The pattern: the primary write (Postgres) must succeed. Secondary writes (cache, event log) are best-effort. Log failures but don’t fail the request. If your cache is down, users should still be able to sign up — they’ll just experience slightly slower reads until the cache comes back.

Wrapping Up the Series

We’ve covered the full stack of database patterns in Rust:

  1. SQLx — compile-time checked raw SQL
  2. Diesel — the ORM approach
  3. Connection pools — managing database connections efficiently
  4. Migrations — evolving your schema safely
  5. Transactions — atomic operations and rollback
  6. Repository pattern — abstracting persistence
  7. Query builders — type-safe dynamic queries
  8. Testing — testing against real databases
  9. Performance — N+1 queries, indexes, EXPLAIN
  10. Non-relational stores — Redis, MongoDB, and when to use them

The throughline across all ten lessons: Rust’s type system is your best friend for database work.

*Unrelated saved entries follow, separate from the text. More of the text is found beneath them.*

(* ===== verification/UapiServe.v ===== *)
(** Serving a connection of the configuration protocol ([IpcHandle] of
    [device/uapi.go]): the operations one after the other, with their answers. *)
From S2P Require Import Prelude Replay Tai64n Ratelimiter Messages NoiseHelpers ToyCrypto Text Netip Cookie AllowedIPs.
From S2P Require Import TrieBits Trie Routing RoutingSpec State IndexTable Timers Handshake Session.
From S2P Require Import Initiations Send Staging Receive Device Uapi Queues WellFormed Safety DeviceSafety UapiSafety Machine UapiSpec.

#[local] Delimit Scope string_scope with string.

Section UapiServe.
Context `{C : Crypto}.

(** ** The loop *)

(** What a scanner that has filled its buffer leaves. *)
Definition beyondToken (s : bytes) : bytes := drop MaxScanTokenSize s.
Lemma beyondToken_length s : (length (beyondToken s) <= length s)%nat.
Proof. unfold beyondToken. rewrite length_drop. lia. Qed.
#[local] Opaque beyondToken Scan.

(** [IpcSetOperation] on what the client sends until it closes: the error, and
    what the lines have left. *)
Fixpoint setStream (fuel : nat) (peer : ipcSetPeer) (deviceConfig : bool) (s : bytes) : M (option IPCError * bytes) :=
  match fuel with
  | O => panic
  | S fuel =>
      match Scan s with
      | ScanEnd => handlePostConfig peer;;; ret (None, [])
      | ScanTooLong => handlePostConfig peer;;; ret (Some IpcErrorIO, beyondToken s)
      | ScanLine l s =>
          let* v := setLine peer deviceConfig l in
          match v with
          | GoesOn peer deviceConfig => setStream fuel peer deviceConfig s
          | Returns err => ret (err, s)
          end
      end
  end.
Definition IpcSetOperation (r : bytes) : M (option IPCError * bytes) := setStream (S (length r)) newSetPeer true r.
Lemma calm_hasKeys p ks w w' : calm p w w' -> hasKeys p ks w -> hasKeys p ks w'.
Proof.
  intros H (x & Ex & Hk). pose proof (calm_peer _ _ _ H) as E. rewrite Ex in E.
  destruct (d_peers (dev w') !! p) as [x'|] eqn:Ex'; [|done]. exists x'. split; [done|].
  cbn in E. injection E as E _ _. congruence.
Qed.

Lemma hasKeys_peer p ks w : hasKeys p ks w -> is_Some (d_peers (dev w) !! p).
Proof. intros (x & E & _). by eexists. Qed.

(** From the loop to the write: nothing is sent and no handshake starts. *)
Lemma receiveTail p from k x kp w0 w r (rest : M unit) Q :
  (w_out w = w_out w0 /\ w_now w = w_now w0 /\ hasKeys p (keypairs x) w) ->
  (exists kp', d_keypairs (dev w) !! k = Some kp' /\ isInitiator kp' = isInitiator kp /\ created kp' = created kp) ->
  current (keypairs x) = Some k ->
  (isInitiator kp = true ->
    since (w_now w0) (Some (created kp)) <= RejectAfterTime - KeepaliveTimeout - RekeyTimeout) ->
  validTail r = Some from -> dataReceived r = true ->
  (forall w', w_out w' = w_out w0 -> runs rest w' Q) ->
  runs (addRxBytes p (rxLen r);;;
    match validTail r with
    | Some from =>
        SetEndpointFromPacket p from;;;
        keepKeyFreshReceiving p;;;
        timersAnyAuthenticatedPacketTraversal p;;;
        timersAnyAuthenticatedPacketReceived p
    | None => ret tt
    end;;;
    when (dataReceived r) (timersDataReceived p);;; rest) w Q.
Proof.
  intros (Ho & Hn & Hks) (kp' & Ek & Hi & Hcr) Hcur Ht -> -> Hrest. wstep.
  eapply runs_mono; [apply (quietly_modPeer p); [done|by eapply hasKeys_peer]|]. intros ? w1 C1.
  pose proof (calm_hasKeys _ _ _ _ C1 Hks) as (x1 & Ex1 & Hk1). destruct C1 as [Co1 Cn1 _ _ Ck1 _].
  wstep. wstep. apply (runs_mono _ _ (fun _ w2 => w_out w2 = w_out w0 /\ w_now w2 = w_now w0 /\
    d_keypairs (dev w2) !! k = Some kp' /\ hasKeys p (keypairs x) w2)).
  { unfold SetEndpointFromPacket. do 2 wstep. destruct (disableRoaming _); wstep;
      (split_and!; [by rewrite <- Ho|by rewrite <- Hn|cbn; by rewrite Ck1|]).
    - by exists x1.
    - eexists. split; [cbn; apply lookup_insert_eq|done]. }
  intros _ w2 (Ho2 & Hn2 & Ek2 & Hks2). pose proof Hks2 as (x2 & Ex2 & Hk2).
  wstep. unfold runs at 1. erewrite (keepKeyFreshReceiving_idle p k w2 kp' (calmPart x2));
    [|by rewrite Ex2|by cbn; rewrite Hk2|done|by rewrite Hi, Hn2, Hcr].
  assert (forall c, quietly p (runCall c p)) as Hq by (intros; apply quietly_runCall).
  pose proof (hasKeys_peer _ _ _ Hks2) as Hp2. wstep.
  eapply runs_mono; [by apply (Hq AnyTraversal)|]. intros ? w3 C3. pose proof (calm_some _ _ _ C3 Hp2) as Hp3.
  eapply runs_mono; [by apply (Hq AnyReceived)|]. intros ? w4 C4. pose proof (calm_some _ _ _ C4 Hp3) as Hp4.
  wstep. wstep. eapply runs_mono; [by apply (Hq DataReceived)|]. intros ? w5 C5. apply Hrest.
  by rewrite (calm_out _ _ _ C5), (calm_out _ _ _ C4), (calm_out _ _ _ C3).
Qed.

Compile-time query checking, ownership-based transaction management, trait-based repository abstraction — these aren’t academic exercises. They’re patterns that prevent real production bugs.

Pick the right tool for each data problem, test against real databases, and let the compiler catch what it can. Your on-call rotation will thank you.